The counterpoint might be that you have some of that now where agility could well be paired with every roll because of how the X+Y system works. On the other hand, if you aren't rolling them in pairs then I'd argue the effect of that would be diminished.
Not at all. Currently, if you have 5 agi and 0 skills you are rolling 5 dice out of a potential 10. Under your proposed system if you have 10 agi and 0 skills you are rolling either 10 or 0 dice out of a potential 10. Similarly, 1 agi and 5 skill will be rolling 6 dice out of 10 vs 1 agi and 10 skill will be rolling 10 or 1 dice out of 10 again. By combining the Attribute and Skill you are averaging out any min-maxing that has been done and greatly reduce the amount of times you roll 10 or 1 dice (which will feel silly if it happens all the time).
Agamemnon wrote:
thirtythr33 wrote:Personally, I think dropping the current 1-5 SA system would make SAs feel too much like slightly more customised and generic edges and flaws.
I can see where you're coming from on that.
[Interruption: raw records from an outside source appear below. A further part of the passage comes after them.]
(** *** The loops that filter a list and release slots *)

(** A loop body that keeps or drops an entry, changing its position at most. *)
Lemma filter_loop_ok (f : exact_entry -> option exact_entry) extra q
    (step : list exact_entry * list bool * bool -> exact_entry -> outcome (list exact_entry * list bool * bool)) (T : exact_entry -> bool) :
  (forall e e', f e = Some e' -> e_id e' = e_id e /\ e_slot e' = e_slot e) ->
  (forall kept used t e, e ∈ q_entries q -> step (kept, used, t) e =
     match f e with
     | Some e' => Ok (kept ++ [e'], used, t || T e)
     | None => used ← release_used c i (e_slot e) used; Ok (kept, used, true)
     end) ->
  (forall e, e ∈ q_entries q -> f e = None -> T e = true) ->
  seq_ok c i extra q ->
  exists used, foldM step (q_entries q) ([], q_used q, false) = Ok (omap f (q_entries q), used, existsb T (q_entries q)) /\
    seq_ok c i extra (set_entries (omap f (q_entries q)) (set_qused used q)).
Proof.
  intros Hf Hstep HT Hq.
  assert (forall todo pre kept used t, q_entries q = pre ++ todo ->
    seq_ok c i extra (set_entries (kept ++ todo) (set_qused used q)) ->
    exists used', foldM step todo (kept, used, t) = Ok (kept ++ omap f todo, used', t || existsb T todo) /\
      seq_ok c i extra (set_entries (kept ++ omap f todo) (set_qused used' q))) as Hgen.
  { induction todo as [|e todo IH]; intros pre kept used t Hpre Hok.
    { simpl. exists used. rewrite orb_false_r, app_nil_r in *. done. }
    assert (e ∈ q_entries q) as He by (rewrite Hpre; set_solver).
    simpl. rewrite Hstep by done. destruct (f e) as [e'|] eqn:Ef; simpl.
    - destruct (Hf _ _ Ef) as [Eid Esl]. destruct (IH (pre ++ [e]) (kept ++ [e']) used (t || T e)) as (used' & -> & Hok').
      + rewrite Hpre, <- app_assoc. done.
      + eapply seq_ok_proper, Hok; try done. simpl. unfold id_slots.
        rewrite <- app_assoc, !fmap_app, !fmap_cons, Eid, Esl. done.
      + exists used'. rewrite <- !app_assoc in *. rewrite orb_assoc. done.
    - rewrite (HT e He Ef).
      destruct (release_ok (e_slot e) extra (set_entries (kept ++ todo) (set_qused used q))) as (used1 & Er & Hok1).
      { eapply (seq_ok_drop c i extra e (kept ++ todo) (set_entries (kept ++ e :: todo) (set_qused used q))); [|done].
        simpl. by rewrite Permutation_middle. }
      unfold release in Er. simpl in Er. destruct (release_used c i (e_slot e) used) as [u|]; [|done].
      simpl in Er. injection Er as ->. simpl.
      destruct (IH (pre ++ [e]) kept used1 true) as (used' & -> & Hok').
      + rewrite Hpre, <- app_assoc. done.
      + eapply seq_ok_proper, Hok1; done.
      + exists used'. rewrite orb_true_r. done. }
  destruct (Hgen (q_entries q) [] [] (q_used q) false) as (used & E & Hok); [done|by destruct q|].
  exists used. done.
Qed.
The main point of SAs though has never really been "bonus dice." They are just the carrot. It's the way they drive and inform play. They allow players to communicate to the GM in a way that flaws would not. SAs would be valuable to the system for purposes of setting up and running the game even if all they did was earn XP.
I like how there are multiple different kinds of carrots. One carrot gave you heaps of dice to do cool stuff, and the other carrot was how you advanced your character or got special effects. Cutting out the bonus dice makes the Flaw carrot and the SA carrot the exact same same. There's no real difference between the two, you roleplay a certain way and you get character points (which can be spent of special effects optionally). One neat thing about the bonus dice is that they FORCE a particular character to be a cool badass every now and then; something that won't happen very often if you have to spend character points to do it (a majority of players will be stingey and hoard the dice for stat increases because its the smart thing to do). Would you rather spend 5 dice to get a +5 to this one roll, or spend 5 dice to increase a skill 2 ranks, forever? It's not even close to equivalent.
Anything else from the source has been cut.